All participants were told to maintain their usual diet and lifestyle. “The most concerning thing is that diet and lifestyle are first-line treatment when it comes to lowering cholesterol especially in an overweight population, not supplements,” said Abrahams. “The AI system should have guided participants towards specific foods that contain the ingredients (fish, psyllium, oats) and compared this to doctor recommendations. Considering that doctors receive minimal training on nutrition, the natural next step is not supplements, it should be a referral to a nutrition expert.

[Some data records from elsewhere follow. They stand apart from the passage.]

(** * AuthService: a shallow embedding of the authentication micro-service

    The service class [AuthService] (register, login, verify, change
    password, update profile) is embedded as functions in a small
    state-and-exception monad over a [World] that holds the user
    collection, the logger output, the wall clock and the entropy
    consumed by the password hasher.

    The three collaborators of the service are not part of the
    repository; they are modelled by their documented contracts:
    - the Mongoose model [usersRepository] ([findOne], [create],
      [findOneAndUpdate]) as operations on an ordered list of documents;
    - [bcrypt] as a type class [Hasher] (salted hash, compare);
    - [JwtService] as a type class [JwtCodec] (encode, decode) on top of
      which [sign] and [verify] add the issued-at and expiry claims. *)

From Stdlib Require Import Ascii.
From stdpp Require Import strings pretty infinite countable fin_maps gmap list.

Open Scope string_scope.
Open Scope list_scope.
Open Scope nat_scope.

(** ** Exceptions *)

(** What a [throw] can carry: an [RpcException] built from an object with
    a status and a message, or any other JavaScript [Error] (thrown by the
    driver, by jsonwebtoken or by bcrypt), which only has a message. *)
Inductive Exn : Type :=
  | RpcException (status : nat) (msg : string)
  | JsError (msg : string).

(** [error.message] *)
Definition message (e : Exn) : string :=
  match e with
  | RpcException _ m => m
  | JsError m => m
  end.

(** The errors the service raises by itself, under the names of the
    error taxonomy. *)
Definition AlreadyExists : Exn := RpcException 400 "User already exists".
Definition InvalidCredentials : Exn := RpcException 400 "User/Password not valid".
Definition UserNotValid : Exn := RpcException 400 "User not valid".
Definition PasswordNotValid : Exn := RpcException 400 "Password not valid".
Definition NotUpdated : Exn :=
  RpcException 400 "User's information could not be updated".

Inductive Result (A : Type) : Type :=
  | Ok (a : A)
  | Throw (e : Exn).
Arguments Ok {A} a.
Arguments Throw {A} e.

(** The value of a run that returned. *)
Definition fst_ok {A S} (out : Result A * S) : option A :=
  match fst out with
  | Ok a => Some a
  | Throw _ => None
  end.

(** ** Documents and the world *)

(** Modelled from the spec: the entity class [User] is not among the
    sources. A user has an id generated by the store, an email, a
    username, a password and arbitrary profile fields; a stored document
    is therefore an object with string fields, among them ["_id"],
    ["email"], ["username"] and ["password"], and this is also what
    [toObject()] shows. *)
Abbreviation Doc := (gmap string string).

Record World : Type := mkWorld {
  docs : list Doc;            (* the users collection, in insertion order *)
  outage : option string;     (* [Some m]: every store call rejects with [m] *)
  logged : list Exn;          (* what [logger.error] has received *)
  clock : nat;                (* seconds since the epoch *)
  entropy : nat               (* randomness handed to the salt generator *)
}.

Definition set_docs (ds : list Doc) (w : World) : World :=
  mkWorld ds (outage w) (logged w) (clock w) (entropy w).
Definition set_logged (l : list Exn) (w : World) : World :=
  mkWorld (docs w) (outage w) l (clock w) (entropy w).
Definition set_entropy (n : nat) (w : World) : World :=
  mkWorld (docs w) (outage w) (logged w) (clock w) n.

(** Time passing between two requests. *)
Definition elapse (dt : nat) (w : World) : World :=
  mkWorld (docs w) (outage w) (logged w) (clock w + dt)%nat (entropy w).

(** ** The monad of service methods: state plus exceptions *)

Definition M (A : Type) : Type := World → Result A * World.

Definition ret {A} (a : A) : M A := λ w, (Ok a, w).

Definition throw {A} (e : Exn) : M A := λ w, (Throw e, w).

Definition bind {A B} (m : M A) (k : A → M B) : M B := λ w,
  match m w with
  | (Ok a, w') => k a w'
  | (Throw e, w') => (Throw e, w')
  end.

(** [try { body } catch (error) { handler }]: effects of [body] that
    happened before the throw are kept. *)
Definition tryCatch {A} (body : M A) (handler : Exn → M A) : M A := λ w,
  match body w with
  | (Ok a, w') => (Ok a, w')
  | (Throw e, w') => handler e w'
  end.

Global Instance M_ret : MRet M := @ret.
Global Instance M_bind : MBind M := λ A B k m, bind m k.

(** [this.logger.error(error)] *)
Definition logger_error (e : Exn) : M unit := λ w,
  (Ok tt, set_logged (logged w ++ [e]) w).

(** ** The user store (Mongoose model) *)

(** [String(x)] on a field that may be [undefined]. *)
Definition String_ (o : option string) : string := default "undefined" o.

(** The documents matching a one-field filter [{field: v}]; an undefined
    value matches the documents that lack the field. *)
Definition find_by (field : string) (v : option string) (ds : list Doc)
  : option (nat * Doc) :=
  list_find (λ d : Doc, d !! field = v) ds.

Definition ids_of (ds : list Doc) : list (option string) :=
  (λ d : Doc, d !! "_id") <$> ds.
Definition emails_of (ds : list Doc) : list (option string) :=
  (λ d : Doc, d !! "email") <$> ds.

(** What the collection guarantees by itself: the primary key and the
    unique index on [email]. *)
Definition store_ok (w : World) : Prop :=
  NoDup (ids_of (docs w)) ∧ NoDup (emails_of (docs w)).

(** [usersRepository.findOne({ field: v })]: first match or [null]. *)
Definition findOne (field : string) (v : option string) : M (option Doc) := λ w,
  match outage w with
  | Some m => (Throw (JsError m), w)
  | None => (Ok (snd <$> find_by field v (docs w)), w)
  end.

(** [usersRepository.create(obj)]: the store picks an [_id] that no
    document has, unless the object brings its own; the primary key and
    the unique index on [email] reject duplicates. *)
Definition create (obj : Doc) : M Doc := λ w,
  match outage w with
  | Some m => (Throw (JsError m), w)
  | None =>
      let doc :=
        match obj !! "_id" with
        | Some _ => obj
        | None => <["_id" := fresh (omap id (ids_of (docs w)))]> obj
        end in
      if decide (doc !! "_id" ∈ ids_of (docs w)) then
        (Throw (JsError "E11000 duplicate key error index: _id"), w)
      else if decide (doc !! "email" ∈ emails_of (docs w)) then
        (Throw (JsError "E11000 duplicate key error index: email"), w)
      else (Ok doc, set_docs (docs w ++ [doc]) w)
  end.

(** The write is refused when it would change [_id] or give the document
    an email that another document holds. *)
Definition update_accepted (ds : list Doc) (i : nat) (d d' : Doc) : Prop :=
  d' !! "_id" = d !! "_id" ∧ d' !! "email" ∉ emails_of (delete i ds).

Global Instance update_accepted_dec ds i d d' : Decision (update_accepted ds i d d').
Proof. unfold update_accepted. apply _. Defined.

(** [usersRepository.findOneAndUpdate(filter, update)] where the filter
    selects by [_id] (both call sites do: one passes the ObjectId itself,
    the other [{_id: id}]). No option is passed, so the call resolves to
    the document as it was found, before [update] was merged into it. *)
Definition findOneAndUpdate (id_ : option string) (update : Doc)
  : M (option Doc) := λ w,
  match outage w with
  | Some m => (Throw (JsError m), w)
  | None =>
      match find_by "_id" id_ (docs w) with
      | None => (Ok None, w)
      | Some (i, d) =>
          let d' := update ∪ d in
          if decide (update_accepted (docs w) i d d') then
            (Ok (Some d), set_docs (<[i := d']> (docs w)) w)
          else if decide (d' !! "_id" = d !! "_id") then
            (Throw (JsError "E11000 duplicate key error index: email"), w)
          else
            (Throw (JsError "Performing an update on the path '_id' would modify the immutable field '_id'"), w)
      end
  end.

(** ** The password hasher (bcrypt) *)

(** [hashWith rounds e data] is the hash string obtained with the salt
    drawn from entropy [e]; [compareSync data encrypted] re-hashes [data]
    with the salt stored in [encrypted]. *)
Class Hasher : Type := {
  hashWith : nat → nat → string → string;
  compareSync : string → string → bool;
  compare_hashWith : ∀ rounds e data, compareSync data (hashWith rounds e data) = true
}.

(** ** Token payloads and responses *)

Module JwtPayload.
(** Modelled from the spec: the interface [JwtPayload] is not among the
    sources. The payload has an id, an email and a username; the two call
    sites of [signJWT] fill the last two from fields of a document, which
    can be [undefined]. *)
Record t : Type := mk {
  id : string;
  email : option string;
  username : option string
}.
End JwtPayload.

Module Claims.
(** The decoded content of a token: the payload and the standard claims
    subject, issued-at and expiry. A token that verifies was produced by
    [sign], so what [verify] returns has this shape. *)
Record t : Type := mk {
  payload : JwtPayload.t;
  sub : option string;
  iat : nat;
  exp : option nat
}.
End Claims.

(** The cryptographic core of the token service: [jwt_encode key c] is
    the signed token for the claims [c], and [jwt_decode key token] gives
    the claims back when the signature matches. *)
Class JwtCodec : Type := {
  jwt_encode : string → Claims.t → string;
  jwt_decode : string → string → option Claims.t;
  jwt_decode_encode : ∀ key c, jwt_decode key (jwt_encode key c) = Some c
}.

Module RegisterUserDto.
(** Modelled from the spec: the class [RegisterUserDto] is not among the
    sources. A registration carries an email, a password and further
    profile fields (the username among them). *)
Record t : Type := mk {
  email : string;
  password : string;
  profile : Doc
}.
(** The request body as the object that the service spreads. *)
Definition to_object (dto : t) : Doc :=
  <["email" := email dto]> (<["password" := password dto]> (profile dto)).
End RegisterUserDto.

Module LoginUserDto.
(** Modelled from the spec: the class [LoginUserDto] is not among the
    sources. A login carries an email and a password. *)
Record t : Type := mk {
  email : string;
  password : string
}.
End LoginUserDto.

Module ChangePasswordDto.
(** The four string fields of the class; the decorators on them are
    enforced before the service is called, not by the service. *)
Record t : Type := mk {
  token : string;
  password : string;
  newPassword : string;
  repeatNewPassword : string
}.
End ChangePasswordDto.

Module UpdateUserDto.
(** Modelled from the spec: the class [UpdateUserDto] is not among the
    sources. An update carries the id of the user and a partial set of
    arbitrary fields. *)
Record t : Type := mk {
  id : string;
  fields : Doc
}.
(** The request body as the object that the service passes on. *)
Definition to_object (dto : t) : Doc := <["id" := id dto]> (fields dto).
End UpdateUserDto.

(** The response types are the object literals that the methods return. *)
Module RegisterUserResponse.
Record t : Type := mk { data : Doc; token : string; message : string }.
End RegisterUserResponse.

“The key message is therefore for AI systems to mimic current clinical guidelines and it would be good to have systems in place that can analyse longitudinal data as well as dosages of supplements to understand which supplements and in what dosages worked for which individuals. Another concern is that one company developed the supplements – for transparency and trust, people should be guided to several brands per ingredient.”
Source: Nutrients
https://doi.org/10.3390/nu16132023
“Efficacy of AI-Guided (GenAISTM) Dietary Supplement Prescriptions versus Traditional Methods for Lowering LDL Cholesterol: A Randomized Parallel-Group Pilot Study”
Authors: Pokushalov, E.; Ponomarenko, A.; Smith, J.; Johnson, M.; Garcia, C.; Pak, I.; Shrainer, E.; Kudlay, D.; Bayramova, S.; Miller, R.